#### STUDY MATERIAL:

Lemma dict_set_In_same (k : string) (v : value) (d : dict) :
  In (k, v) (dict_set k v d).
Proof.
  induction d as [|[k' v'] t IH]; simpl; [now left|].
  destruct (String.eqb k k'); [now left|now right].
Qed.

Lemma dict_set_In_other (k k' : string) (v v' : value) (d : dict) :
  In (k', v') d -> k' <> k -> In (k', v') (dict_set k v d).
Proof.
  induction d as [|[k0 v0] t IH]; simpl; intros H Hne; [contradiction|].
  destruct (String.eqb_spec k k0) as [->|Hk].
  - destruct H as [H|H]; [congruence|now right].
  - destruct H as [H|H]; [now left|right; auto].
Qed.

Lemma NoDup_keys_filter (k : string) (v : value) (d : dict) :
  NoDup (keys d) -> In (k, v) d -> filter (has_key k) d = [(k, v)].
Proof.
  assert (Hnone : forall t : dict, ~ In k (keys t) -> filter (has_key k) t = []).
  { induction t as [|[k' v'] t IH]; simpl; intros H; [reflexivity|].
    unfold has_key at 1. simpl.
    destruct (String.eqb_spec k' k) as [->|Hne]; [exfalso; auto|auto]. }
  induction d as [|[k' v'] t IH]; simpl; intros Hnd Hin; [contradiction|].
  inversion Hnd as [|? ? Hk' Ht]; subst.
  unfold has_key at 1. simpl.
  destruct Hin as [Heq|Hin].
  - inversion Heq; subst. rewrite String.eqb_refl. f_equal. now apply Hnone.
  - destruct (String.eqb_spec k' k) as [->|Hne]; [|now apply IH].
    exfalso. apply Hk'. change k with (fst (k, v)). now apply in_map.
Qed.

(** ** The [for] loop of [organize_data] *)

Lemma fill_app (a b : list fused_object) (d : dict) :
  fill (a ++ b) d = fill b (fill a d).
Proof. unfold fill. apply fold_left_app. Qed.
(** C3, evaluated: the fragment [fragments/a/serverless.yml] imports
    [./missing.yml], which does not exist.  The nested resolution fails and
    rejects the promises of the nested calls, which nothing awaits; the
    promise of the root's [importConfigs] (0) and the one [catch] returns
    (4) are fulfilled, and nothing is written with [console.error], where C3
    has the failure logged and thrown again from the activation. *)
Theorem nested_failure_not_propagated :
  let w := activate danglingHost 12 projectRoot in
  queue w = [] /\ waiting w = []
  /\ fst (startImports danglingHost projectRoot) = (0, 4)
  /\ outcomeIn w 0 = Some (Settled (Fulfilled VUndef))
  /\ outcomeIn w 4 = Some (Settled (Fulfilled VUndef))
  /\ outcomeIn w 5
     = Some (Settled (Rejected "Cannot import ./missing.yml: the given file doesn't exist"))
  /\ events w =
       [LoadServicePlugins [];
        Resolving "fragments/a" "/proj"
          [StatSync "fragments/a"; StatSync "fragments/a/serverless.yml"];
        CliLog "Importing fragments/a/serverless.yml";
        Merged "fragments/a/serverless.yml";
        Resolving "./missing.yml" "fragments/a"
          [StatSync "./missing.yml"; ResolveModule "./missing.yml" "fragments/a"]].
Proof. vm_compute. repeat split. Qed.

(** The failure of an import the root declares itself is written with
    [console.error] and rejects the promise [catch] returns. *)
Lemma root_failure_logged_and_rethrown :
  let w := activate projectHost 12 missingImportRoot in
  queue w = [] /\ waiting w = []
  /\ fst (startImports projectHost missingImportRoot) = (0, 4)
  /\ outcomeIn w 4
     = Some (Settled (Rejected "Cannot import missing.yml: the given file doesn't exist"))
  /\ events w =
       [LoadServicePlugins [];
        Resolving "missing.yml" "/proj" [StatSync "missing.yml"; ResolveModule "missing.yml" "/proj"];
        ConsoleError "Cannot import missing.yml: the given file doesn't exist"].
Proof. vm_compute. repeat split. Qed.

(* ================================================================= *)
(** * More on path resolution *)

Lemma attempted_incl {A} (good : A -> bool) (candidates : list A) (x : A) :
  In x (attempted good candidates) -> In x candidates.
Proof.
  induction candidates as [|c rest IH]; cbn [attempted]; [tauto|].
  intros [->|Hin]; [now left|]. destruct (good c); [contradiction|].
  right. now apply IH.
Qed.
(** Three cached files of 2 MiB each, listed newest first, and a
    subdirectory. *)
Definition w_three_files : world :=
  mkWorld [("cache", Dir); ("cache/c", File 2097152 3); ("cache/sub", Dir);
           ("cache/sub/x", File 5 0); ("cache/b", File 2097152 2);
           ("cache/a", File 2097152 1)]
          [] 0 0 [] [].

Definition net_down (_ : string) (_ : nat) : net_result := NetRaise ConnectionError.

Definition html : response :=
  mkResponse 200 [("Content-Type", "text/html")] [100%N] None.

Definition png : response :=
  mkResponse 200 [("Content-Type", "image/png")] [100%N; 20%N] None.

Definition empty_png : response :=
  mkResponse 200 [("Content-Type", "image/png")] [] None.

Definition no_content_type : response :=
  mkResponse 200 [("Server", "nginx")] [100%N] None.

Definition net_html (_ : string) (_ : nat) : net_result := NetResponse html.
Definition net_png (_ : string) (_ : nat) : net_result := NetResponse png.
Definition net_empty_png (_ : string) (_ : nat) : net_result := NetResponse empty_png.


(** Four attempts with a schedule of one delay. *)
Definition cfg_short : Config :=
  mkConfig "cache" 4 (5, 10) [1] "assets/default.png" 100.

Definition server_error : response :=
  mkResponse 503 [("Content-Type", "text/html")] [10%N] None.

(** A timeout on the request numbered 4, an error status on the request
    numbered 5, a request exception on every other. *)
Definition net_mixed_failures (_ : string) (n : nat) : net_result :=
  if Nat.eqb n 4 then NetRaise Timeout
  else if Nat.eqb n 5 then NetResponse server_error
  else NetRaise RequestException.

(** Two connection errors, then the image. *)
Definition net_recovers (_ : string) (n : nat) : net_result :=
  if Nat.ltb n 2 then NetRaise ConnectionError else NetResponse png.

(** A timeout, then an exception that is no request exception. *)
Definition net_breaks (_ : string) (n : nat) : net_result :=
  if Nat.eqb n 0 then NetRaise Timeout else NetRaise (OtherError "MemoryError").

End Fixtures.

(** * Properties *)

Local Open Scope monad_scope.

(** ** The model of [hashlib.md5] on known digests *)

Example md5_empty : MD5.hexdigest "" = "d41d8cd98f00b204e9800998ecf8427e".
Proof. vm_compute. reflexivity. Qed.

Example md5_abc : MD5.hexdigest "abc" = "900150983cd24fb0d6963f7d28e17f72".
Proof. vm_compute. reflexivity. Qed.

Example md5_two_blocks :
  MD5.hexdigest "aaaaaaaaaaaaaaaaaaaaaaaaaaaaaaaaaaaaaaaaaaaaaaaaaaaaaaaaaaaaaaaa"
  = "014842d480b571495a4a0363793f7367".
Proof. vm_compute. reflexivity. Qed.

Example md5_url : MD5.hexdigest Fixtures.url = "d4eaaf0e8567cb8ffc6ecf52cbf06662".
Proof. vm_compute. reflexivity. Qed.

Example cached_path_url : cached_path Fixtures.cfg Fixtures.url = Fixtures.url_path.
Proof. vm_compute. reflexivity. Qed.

#### WHAT THIS TASK INVOLVES:
Check the entries above line by line and return each one containing the word "doesn".

#### WORKED SOLUTION:
     = Some (Settled (Rejected "Cannot import ./missing.yml: the given file doesn't exist"))
     = Some (Settled (Rejected "Cannot import missing.yml: the given file doesn't exist"))
        ConsoleError "Cannot import missing.yml: the given file doesn't exist"].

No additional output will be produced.